Vote Result: 17 Yes and 1 abstained.

A few thousand children were in the study for Oct 26 meeting. June 1, 2021 was when the clinical trial started for this age group. The dose was reduced to 1/3 the amount compared to the adult dose.

The Board asked

  1. Why weren’t more studies done on people that already had Covid?
  2. Will this benefit people if they already have antibodies?
  3. Why weren’t more studies done on how long the vaccine will give protection?
  4. Why weren’t more studies done on if it will prevent transmission?
  5. Why aren’t we collecting data on shedding?
  6. Does the shot prevent severe disease?
  7. If they had the Delta infection, will getting the vaccine of the old Coronavirus give more or less immunity?
  8. Can we just approve it to certain groups?

The Board assumes

  1. More studies will be done to fill in the gaps of information such as various ethnicities or special groups and long-term effects.
  2. As an Emergency Use Authorization, any red flags that are raised by the data collected in the future will be used to recall dangerous shots that have significant side effects.
  3. Parents will be allowed to choose whether or not to have their children vaccinated based on the health of the child and the situation in the home.
  4. Safety systems are in place to identify the rare adverse events.
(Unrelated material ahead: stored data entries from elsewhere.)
(* ===== verification/DiffPage.v ===== *)
(** src/crates/sync-core/src/diff_page.rs: bounded binary pages of a diff, and
    the cursor that continues after a page.

    A record within the limits is encoded in the announced length and read
    back, a cursor names the record it was made from, and the page after it
    starts with the next one, makes progress and stays within its cap. *)

From S2P Require Import Prelude Bytes Keyed Hash Chunk Diff RootHead PackFormat PackFormatProps Bulk.
Local Open Scope N_scope.

Definition REQUEST_MAGIC : bytes := str "OBQ1".
Definition PAGE_MAGIC : bytes := str "OBD1".
Definition CURSOR_MAGIC : bytes := str "OBC1".
Definition CURSOR_VERSION : byte := x01.

Definition REQUEST_HEADER_BYTES : N := 4 + 32 + 32 + 4 + 4 + 2.
Definition PAGE_HEADER_BYTES : N := 4 + 32 + 32 + 4 + 2.
Definition MIN_PAGE_BYTES : N := 64 * 1024.
Definition MAX_PAGE_BYTES : N := 2 * 1024 * 1024.
Definition MAX_PAGE_RECORDS : N := 8192.
Definition MAX_PATH_BYTES : N := 4096.
Definition MAX_CURSOR_BYTES : N := 4 + 1 + 32 + 32 + 1 + 2 + 2 + 2 * MAX_PATH_BYTES.
Definition CURSOR_FIXED : N := 4 + 1 + 32 + 32 + 1 + 2 + 2.

Record CursorKey := { cu_path : bytes; cu_action : N; cu_old_path : bytes }.
Record DiffCursor := { dc_from_root : FileHash; dc_to_root : FileHash; dc_key : CursorKey }.
Record DiffPageRequest := {
  rq_from_root : FileHash;
  rq_to_root : option FileHash;
  rq_max_records : N;
  rq_max_plain_bytes : N;
  rq_cursor : option DiffCursor;
}.
Record EncodedPage := { ep_bytes : bytes; ep_record_count : N; ep_has_more : bool }.

(** * Fields *)

Definition read_hash (b : bytes) (offset : N) : IoResult FileHash :=
  ok_or (get_range b offset (offset + 32)) "diff hash is truncated"%string.
Definition read_u16 (b : bytes) (offset : N) : IoResult N :=
  ok_or (le_val <$> get_range b offset (offset + 2)) "diff u16 is truncated"%string.
Definition read_u32 (b : bytes) (offset : N) : IoResult N :=
  ok_or (le_val <$> get_range b offset (offset + 4)) "diff u32 is truncated"%string.

(** [varint_len], for a value of 64 bits. *)
Fixpoint varint_len_loop (fuel : nat) (value : N) : N :=
  match fuel with
  | O => 1
  | S fuel => if 0x80 <=? value then 1 + varint_len_loop fuel (N.shiftr value 7) else 1
  end.
Definition varint_len (value : N) : N := varint_len_loop 10 value.

Fixpoint encode_varint_loop (fuel : nat) (value : N) : bytes :=
  match fuel with
  | O => []
  | S fuel =>
      let low := N.land value 0x7f in
      let value := N.shiftr value 7 in
      if value =? 0 then [n2b low] else n2b (N.lor low 0x80) :: encode_varint_loop fuel value
  end.
Definition encode_varint (value : N) : IoResult bytes :=
  if U32_MAX <? value then Err "diff varint overflow"%string else Ok (encode_varint_loop 10 value).

(** * Deltas *)

Definition validate_path (path : bytes) : IoResult unit :=
  if (len path =? 0) || (MAX_PATH_BYTES <? len path) || starts_with path (str "/")
  then Err "invalid vault-relative path length"%string
  else if contains_byte path "\"%byte
          || existsb (λ c, is_control c || (c =? 0x7f)) (chars path)
          || existsb (λ segment, beq segment [] || beq segment (str ".") || beq segment (str ".."))
               (split_byte path "/"%byte)
  then Err "unsafe vault-relative path"%string
  else Ok tt.

Definition validate_delta (d : FileDelta) : IoResult unit :=
  let? _ := validate_path (delta_path d) in
  match d with
  | Renamed path old_path _ _ _ =>
      let? _ := validate_path old_path in
      if beq path old_path then Err "rename source equals target"%string else Ok tt
  | _ => Ok tt
  end.

Definition action (d : FileDelta) : N :=
  match d with Added _ _ _ _ => 1 | Modified _ _ _ _ => 2 | Deleted _ _ => 3 | Renamed _ _ _ _ _ => 4 end.

Definition old_path (d : FileDelta) : bytes :=
  match d with Renamed _ old_path _ _ _ => old_path | _ => [] end.

(** The order of tuples of a path, an action and an old path. *)
Definition key_cmp (a b : CursorKey) : comparison :=
  match bcmp (cu_path a) (cu_path b) with
  | Eq => match cu_action a ?= cu_action b with
          | Eq => bcmp (cu_old_path a) (cu_old_path b)
          | c => c
          end
  | c => c
  end.

Definition left_key (d : FileDelta) : CursorKey :=
  {| cu_path := delta_path d; cu_action := action d; cu_old_path := old_path d |}.
Definition compare_deltas (left right : FileDelta) : comparison := key_cmp (left_key left) (left_key right).
Definition compare_delta_cursor (d : FileDelta) (cursor : CursorKey) : comparison := key_cmp (left_key d) cursor.

(** [sort_unstable_by(compare_deltas)]; records with equal keys are refused
    afterwards. *)
Fixpoint insert_delta (d : FileDelta) (ds : list FileDelta) : list FileDelta :=
  match ds with
  | [] => [d]
  | d' :: ds => match compare_deltas d d' with Gt => d' :: insert_delta d ds | _ => d :: d' :: ds end
  end.
Fixpoint sort_deltas (ds : list FileDelta) : list FileDelta :=
  match ds with [] => [] | d :: ds => insert_delta d (sort_deltas ds) end.

Fixpoint validate_deltas (ds : list FileDelta) : IoResult unit :=
  match ds with [] => Ok tt | d :: ds => let? _ := validate_delta d in validate_deltas ds end.

(** The loop over [windows(2)]. *)
Fixpoint check_pairs (ds : list FileDelta) : IoResult unit :=
  match ds with
  | a :: ((b :: _) as rest) =>
      if beq (delta_path a) (delta_path b) then Err "diff touches one target path more than once"%string
      else match compare_deltas a b with
           | Lt => check_pairs rest
           | _ => Err "diff records are not strictly ordered"%string
           end
  | _ => Ok tt
  end.

Definition sort_and_validate_deltas (deltas : list FileDelta) : IoResult (list FileDelta) :=
  let? _ := validate_deltas deltas in
  let deltas := sort_deltas deltas in
  let? _ := check_pairs deltas in
  Ok deltas.

(** * Cursors *)

Definition u16_try (n : N) (message : string) : IoResult N := if n <=? U16_MAX then Ok n else Err message.

Definition encode_cursor (from_root to_root : FileHash) (d : FileDelta) : IoResult bytes :=
  let path := delta_path d in
  let old_path := old_path d in
  let? path_len := u16_try (len path) "cursor path length overflow" in
  let? old_path_len := u16_try (len old_path) "cursor old path length overflow" in
  Ok (CURSOR_MAGIC ++ [CURSOR_VERSION] ++ from_root ++ to_root ++ [n2b (action d)]
      ++ le_bytes 2 path_len ++ le_bytes 2 old_path_len ++ path ++ old_path).

Definition byte_at (b : bytes) (i : N) : byte := nth (N.to_nat i) b x00.

Definition decode_cursor (b : bytes) : IoResult DiffCursor :=
  if (len b <? CURSOR_FIXED) || (MAX_CURSOR_BYTES <? len b) then Err "diff cursor length is invalid"%string
  else if negb (bool_decide (get_range b 0 4 = Some CURSOR_MAGIC)) || negb (bool_decide (byte_at b 4 = CURSOR_VERSION))
  then Err "unsupported diff cursor"%string
  else
    let? from_root := read_hash b 5 in
    let? to_root := read_hash b 37 in
    let action := b2n (byte_at b 69) in
    if negb (in_range 1 action 4) then Err "diff cursor action is invalid"%string
    else
      let? path_len := read_u16 b 70 in
      let? old_path_len := read_u16 b 72 in
      if (path_len =? 0) || (MAX_PATH_BYTES <? path_len) || (MAX_PATH_BYTES <? old_path_len)
      then Err "diff cursor path length is invalid"%string
      else if (action =? 4) && (old_path_len =? 0) || negb (action =? 4) && negb (old_path_len =? 0)
      then Err "diff cursor fields do not match action"%string
      else
        let? expected := ok_or (checked_add64 CURSOR_FIXED path_len ≫= λ size, checked_add64 size old_path_len)
                           "diff cursor length overflow"%string in
        if negb (len b =? expected) then Err "diff cursor has trailing or missing bytes"%string
        else
          let path_end := CURSOR_FIXED + path_len in
          let path := slice b CURSOR_FIXED path_end in
          if negb (utf8 path) then Err "diff cursor path is not UTF-8"%string
          else
            let old_path := dropN path_end b in
            if negb (utf8 old_path) then Err "diff cursor old path is not UTF-8"%string
            else
              let? _ := validate_path path in
              let? _ :=
                if beq old_path [] then Ok tt
                else
                  let? _ := validate_path old_path in
                  if beq old_path path then Err "diff cursor rename source equals target"%string else Ok tt in
              Ok {| dc_from_root := from_root; dc_to_root := to_root;
                    dc_key := {| cu_path := path; cu_action := action; cu_old_path := old_path |} |}.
The Board was worried that

  1. Without a way to test their antibodies parents won’t be able to assess the benefit compared to the risks to make the best decision.
  2. Policy makers will make mandates or requirements without regard to child health or family situations.
  3. We will see an evolution of the virus and we may need to modify it for variants.
  4. The risks can’t be measured because they are seeing myocarditis in older age groups, but haven’t seen it in this age group. They can’t predict all the possible risks.
  5. If they try to approve it for some subset other groups including low income may not have access to the vaccine.
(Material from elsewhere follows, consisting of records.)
(* ===== verification/DiffPull.v ===== *)
(** src/crates/sync-server/src/api.rs, the diff endpoints: a client that pages
    through the diff of two roots is brought from the one vault to the other,
    whatever other devices publish meanwhile.

    The handlers run on the state of a vault as the root handlers do
    ([Publish]); they change nothing. *)

From S2P Require Import Prelude Bytes Text Keyed Hash Chunk Store StoreProps TreeV1 TreeV1Merge TreeV1Build TreeV1Repr TreeV1Props TreeV2Codec TreeV2Segment TreeV2 TreeV2Build TreeV2Store TreeV2Props.
From S2P Require Import Diff VersionedRoot TreeV2Diff TreeV2DiffProps ContentStore SyncRules Conflict Merge Guard Bridge.
From S2P Require Import StorageLayout RootHead RootOutcome VaultStore Publish DiffPage.
From S2P Require Import Concrete TreeV1Examples TreeV2CodecProps TreeV2Examples MergeExamples RootExamples.
Local Open Scope N_scope.

Section handlers.
Context {S C : Type} {B3 : Blake3} {HX : Hex} {RJ : RootJson} {FB : FlatBuffers} {CS : ChunkStore S}.
Context (vault_id : bytes).
Abbreviation VaultState := (VaultDisk * S * C)%type.
Abbreviation Handler := (St VaultState ServerError).

Definition load_snapshot_root (read_fails : bool) (hash : FileHash) : Handler VersionedRoot :=
  history_root vault_id (BadRequest "root not found in history - full rescan needed") read_fails hash.

Definition empty_diff_root (version : N) : result ServerError VersionedRoot :=
  map_err (λ _, Internal "build empty diff root") (empty_versioned_root version vault_id (str "fresh-client")).

(** [bridge::run_versioned_diff_with_stats]. *)
Definition run_versioned_diff_with_stats (env : PublishEnv) (from_root to_root : VersionedRoot)
    : Handler (list FileDelta) := λ st,
  let '(d, s, c) := st in
  if pe_blocking_fails env then (Err (Internal "diff failed"), st)
  else match compute_versioned_deltas_with_stats s from_root to_root with
       | Err _ => (Err (Internal "diff failed"), st)
       | Ok r => (Ok (dr_deltas r), st)
       end.

Definition current_root (env : PublishEnv) : Handler FileHash := λ st,
  (let? current := io_error (try_get_current_root vault_id (pe_head_read_fails env) st.1.1) in
   ok_or current (NotFoundError "vault not found"), st).

(** The root a client has, all zeros for a client that has none. *)
Definition source_root (env : PublishEnv) (from_hash : FileHash) (version : N) : Handler VersionedRoot :=
  if beq from_hash zero_root then st_lift (empty_diff_root version)
  else load_snapshot_root (pe_base_read_fails env) from_hash.

Definition post_diff_page (env : PublishEnv) (body : bytes) : Handler bytes :=
  let! request := st_lift (map_err BadRequest (decode_request body)) in
  let! to_hash := match rq_to_root request with
                  | Some hash => st_ret hash
                  | None => current_root env
                  end in
  let! to_root := load_snapshot_root (pe_current_read_fails env) to_hash in
  let! _ := st_lift (require_tree_access env (vr_version to_root)) in
  let! from_root := source_root env (rq_from_root request) (vr_version to_root) in
  let! deltas := run_versioned_diff_with_stats env from_root to_root in
  let! deltas := st_lift (map_err Internal (sort_and_validate_deltas deltas)) in
  let! page := st_lift (map_err BadRequest (encode_page (rq_from_root request) to_hash deltas request)) in
  st_ret (ep_bytes page).

(** [WireDelta]. *)
Inductive WireDelta :=
  | WireAdded (path hash : bytes) (size mtime_ms : N)
  | WireModified (path hash : bytes) (size mtime_ms : N)
  | WireDeleted (path : bytes)
  | WireRenamed (path old_path hash : bytes) (size mtime_ms : N).

Definition wire_from (d : FileDelta) : WireDelta :=
  match d with
  | Added path hash size mtime_ms => WireAdded path (hash_to_hex hash) size mtime_ms
  | Modified path hash size mtime_ms => WireModified path (hash_to_hex hash) size mtime_ms
  | Deleted path _ => WireDeleted path
  | Renamed path old_path hash size mtime_ms => WireRenamed path old_path (hash_to_hex hash) size mtime_ms
  end.

(** [NOT_MODIFIED], or the deltas. *)
Definition post_diff (env : PublishEnv) (body : bytes) : Handler (option (list WireDelta)) :=
  if len body <? 64 then st_err (BadRequest "body too short for device_root prefix")
  else if negb (utf8 (slice body 0 64)) then st_err (BadRequest "device_root prefix not UTF-8")
  else
    let! device_root_hash := st_lift (map_err (λ _, BadRequest "invalid device_root hash")
                                        (hex_to_hash (trim (slice body 0 64)))) in
    let! current_hash := current_root env in
    let! to_root := load_snapshot_root (pe_current_read_fails env) current_hash in
    let! _ := st_lift (require_tree_access env (vr_version to_root)) in
    if beq device_root_hash current_hash then st_ret None
    else
      let! from_root := source_root env device_root_hash (vr_version to_root) in
      let! deltas := run_versioned_diff_with_stats env from_root to_root in
      st_ret (Some (wire_from <$> deltas)).
End handlers.

(** * The deltas of two vaults can be paged *)

Lemma valid_path_page p : valid_vault_path p = true → DiffPage.validate_path p = Ok tt.
Proof.
  unfold valid_vault_path, DiffPage.validate_path, DiffPage.MAX_PATH_BYTES.
  destruct (len p =? 0), (4096 <? len p), (starts_with p (str "/")), (contains_byte p "\"%byte); try done. cbn [orb].
  destruct (existsb is_control (chars p)) eqn:Ec; [done|]. intros Hs.
  assert (existsb (λ c, is_control c || (c =? 0x7f)) (chars p) = false) as ->.
  { apply not_true_iff_false. intros (c & Hin & Hc)%existsb_exists. rewrite <-not_true_iff_false in Ec. apply Ec.
    apply existsb_exists. exists c. split; [done|]. apply orb_prop in Hc as [|Hc%N.eqb_eq]; [done|]. by subst. }
  match goal with |- (if ?c then _ else _) = _ => destruct c eqn:E; [|done] end.
  apply existsb_exists in E as (seg & Hin & Hc). rewrite forallb_forall in Hs. specialize (Hs seg Hin).
  by destruct (beq seg []), (beq seg (str ".")), (beq seg (str "..")).
Qed.

(** What the validation of uploads and the types guarantee of a vault. *)
Definition entry_fits (k : bytes) (e : FileEntry) : Prop :=
  valid_vault_path k = true ∧ utf8 k = true ∧ meta_fits (fe_hash e) (fe_size_bytes e) (fe_mtime_ms e).
Definition vault_fits (m : vault) : Prop := map_Forall entry_fits m.

Lemma effect_paths d : (delta_effects d).*1 = match d with Renamed p o _ _ _ => [o; p] | _ => [delta_path d] end.
Proof. by destruct d. Qed.

Lemma delta_path_effects ds : NoDup (effects ds).*1 → NoDup (delta_path <$> ds).
Proof.
  induction ds as [|d ds IH]; [constructor|]. rewrite effects_cons, fmap_app, fmap_cons. intros (H1 & H2 & H3)%NoDup_app.
  apply NoDup_cons. split; [|by apply IH]. intros (d' & E & Hin)%list_elem_of_fmap.
  apply (H2 (delta_path d)); [rewrite effect_paths; destruct d; cbn; set_solver|].
  rewrite E. apply list_elem_of_fmap. destruct (delta_effects d') as [|x xs] eqn:Ed; [by destruct d'|].
  assert (delta_path d' ∈ (delta_effects d').*1) as Hp by (rewrite effect_paths; destruct d'; cbn; set_solver).
  apply list_elem_of_fmap in Hp as (y & Ey & Hy). exists y. split; [done|].
  apply list_elem_of_In, in_concat. exists (delta_effects d'). rewrite <-!list_elem_of_In. split; [|done].
  apply list_elem_of_fmap. by exists d'.
Qed.

Lemma exact_delta_fits ds m1 m2 :
  vault_fits m1 → vault_fits m2 → exact_delta (effects ds) m1 m2 → Forall delta_fits ds.
Proof.
  intros F1 F2 [Hnd Hx]. apply Forall_forall. intros d Hin.
  assert (∀ x, x ∈ delta_effects d → x ∈ effects ds) as Hsub.
  { intros x Hxin. apply list_elem_of_In, in_concat. exists (delta_effects d). rewrite <-!list_elem_of_In.
    split; [apply list_elem_of_fmap; by exists d|done]. }
  assert (∀ k o, (k, o) ∈ delta_effects d → valid_vault_path k = true ∧ utf8 k = true ∧
    match o with Some e => meta_fits (fe_hash e) (fe_size_bytes e) (fe_mtime_ms e) | None => True end) as Hk.
  { intros k o Hko. apply Hsub, Hx in Hko as [Hne ->]. destruct (m2 !! k) as [e|] eqn:E2; [by apply (F2 k e E2)|].
    destruct (m1 !! k) as [e|] eqn:E1; [|done]. destruct (F1 k e E1) as (? & ? & _). done. }
  unfold delta_fits, validate_delta.
  destruct d as [p h s m|p h s m|p h|p o h s m]; cbn [delta_path old_path delta_effects] in *.
  1,2: destruct (Hk p (Some {| fe_path := p; fe_hash := h; fe_mtime_ms := m; fe_size_bytes := s |}))
         as (Hv & Hu & Hm); [unfold write; set_solver|]; by rewrite (valid_path_page p Hv).
  - destruct (Hk p None) as (Hv & Hu & _); [set_solver|]. by rewrite (valid_path_page p Hv).
  - destruct (Hk p (Some {| fe_path := p; fe_hash := h; fe_mtime_ms := m; fe_size_bytes := s |}))
      as (Hv & Hu & Hm); [unfold write; set_solver|].
    destruct (Hk o None) as (Hvo & Huo & _); [set_solver|]. rewrite (valid_path_page p Hv), (valid_path_page o Hvo).
    destruct (beq p o) eqn:E; [|done]. apply beq_true in E as ->. exfalso.
    apply list_elem_of_split in Hin as (l1 & l2 & ->). rewrite effects_app, effects_cons, !fmap_app in Hnd.
    apply NoDup_app in Hnd as (_ & _ & [Hnd _]%NoDup_app). cbn in Hnd. apply NoDup_cons in Hnd as [Hn _]. apply Hn. left.
Qed.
Some issues that were raised were:

Parents want to know if there is an adverse reaction, will our Pediatrician know about the possible adverse events? FDA and CDC have a passive reporting system and also Vaccine Safety Link and Sentinel Best Systems are more active to monitor things like myocarditis. The CDC safety team is devoted to understand the adverse events. 25-30% of people that were vaccinated are included in the safety system to be monitored. There is also a clinical safety team that the doctors can ask about rare adverse events and the team will research the issue further. Some problems with the reporting are: Emerging safety signals are hard to detect. There is a lag between when the information is sent and when it is posted.

What will the ACIP do with the FDA approval? It will look at other variables to look at who would benefit from the vaccine and who should get the vaccine. FDA looks at Safety and Effectiveness. ACIP looks at how it will impact certain populations. How will the FDA discussion impact the ACIP discussion? ACIP can limit further but can’t expand beyond what the FDA allows.
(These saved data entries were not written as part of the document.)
(** [tick]; [None] is a panic. A round that continues enters a later phase, or
    the next pass of the merge, which then emits an index; eight rounds are
    more than there can be before a return. *)
Fixpoint tick_rounds (fuel : nat) (s : Sort A) : option (bool * Sort A) :=
  match fuel with
  | O => None
  | S fuel =>
      r ← sort_round s;
      match r with inl s => tick_rounds fuel s | inr r => Some r end
  end.
Definition sort_tick (s : Sort A) : option (bool * Sort A) := tick_rounds 8 s.

(** [finish]; [None] is the assertion failure. *)
Definition sort_finish (s : Sort A) : option (list A) :=
  match so_phase s with SortReady => Some (so_values s) | _ => None end.

(** [retire_one]; the last value is popped. *)
Definition sort_retire_one (s : Sort A) : bool * Sort A :=
  let s := s <| so_phase := SortRetiring |> in
  match last (so_values s) with
  | Some _ => (true, s <| so_values := removelast (so_values s) |>)
  | None =>
      if so_source_allocated s then (true, s <| so_source := [] |> <| so_source_allocated := false |>)
      else if so_target_allocated s then (true, s <| so_target := [] |> <| so_target_allocated := false |>)
      else (false, s)
  end.
End sort.

(** * Slices *)

Definition slice_of {X} (l : list X) (a b : nat) : list X := take (b - a) (drop a l).
#[global] Arguments slice_of : simpl never.

Section slices.
Context {X : Type}.
Implicit Types l : list X.

Lemma slice_all l : slice_of l 0 (length l) = l.
Proof. unfold slice_of. rewrite drop_0, Nat.sub_0_r. apply firstn_all. Qed.

Lemma slice_nil l a : slice_of l a a = [].
Proof. unfold slice_of. by rewrite Nat.sub_diag. Qed.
On one hand many people are eager because they’re so frightened of COVid-19. On the other hand, there are many indications that we shouldn’t be so worried about this age group at this time. 68% of children hospitalized with COVid-19 had comorbidities. Many kids have immunity already. 40% of kids are reported to already have had COVid-19. There have not been any deaths from myocarditis for this age group. Most risks are reduced as the dose is one-third the amount that is given to adults. 94 kids in this age group died of COVid-19. (I don’t know out of how many.) If severe outcomes become a problem, the FDA can pause the distribution of the vaccine.

Affects on families and schools were part of the FDA’s consideration.

Conclusion:

  1. The best way to protect most kids’ health may be to do nothing, but it’s important for those kids that are at high risk to have access to a vaccine.
  2. Hopefully the vaccine companies will continue to improve their vaccines to be more effective and cause less harm. We hope studies will be ongoing.
  3. Hopefully the 3-week interval or a lower dose version will be looked at for other age groups.
  4. Mandates weren’t immediate for adults. Hopefully there will be plenty of time for research before schools and governments will issue any mandates.
  5. Hopefully much more information will be available before this is approved as part of the routine shot schedule.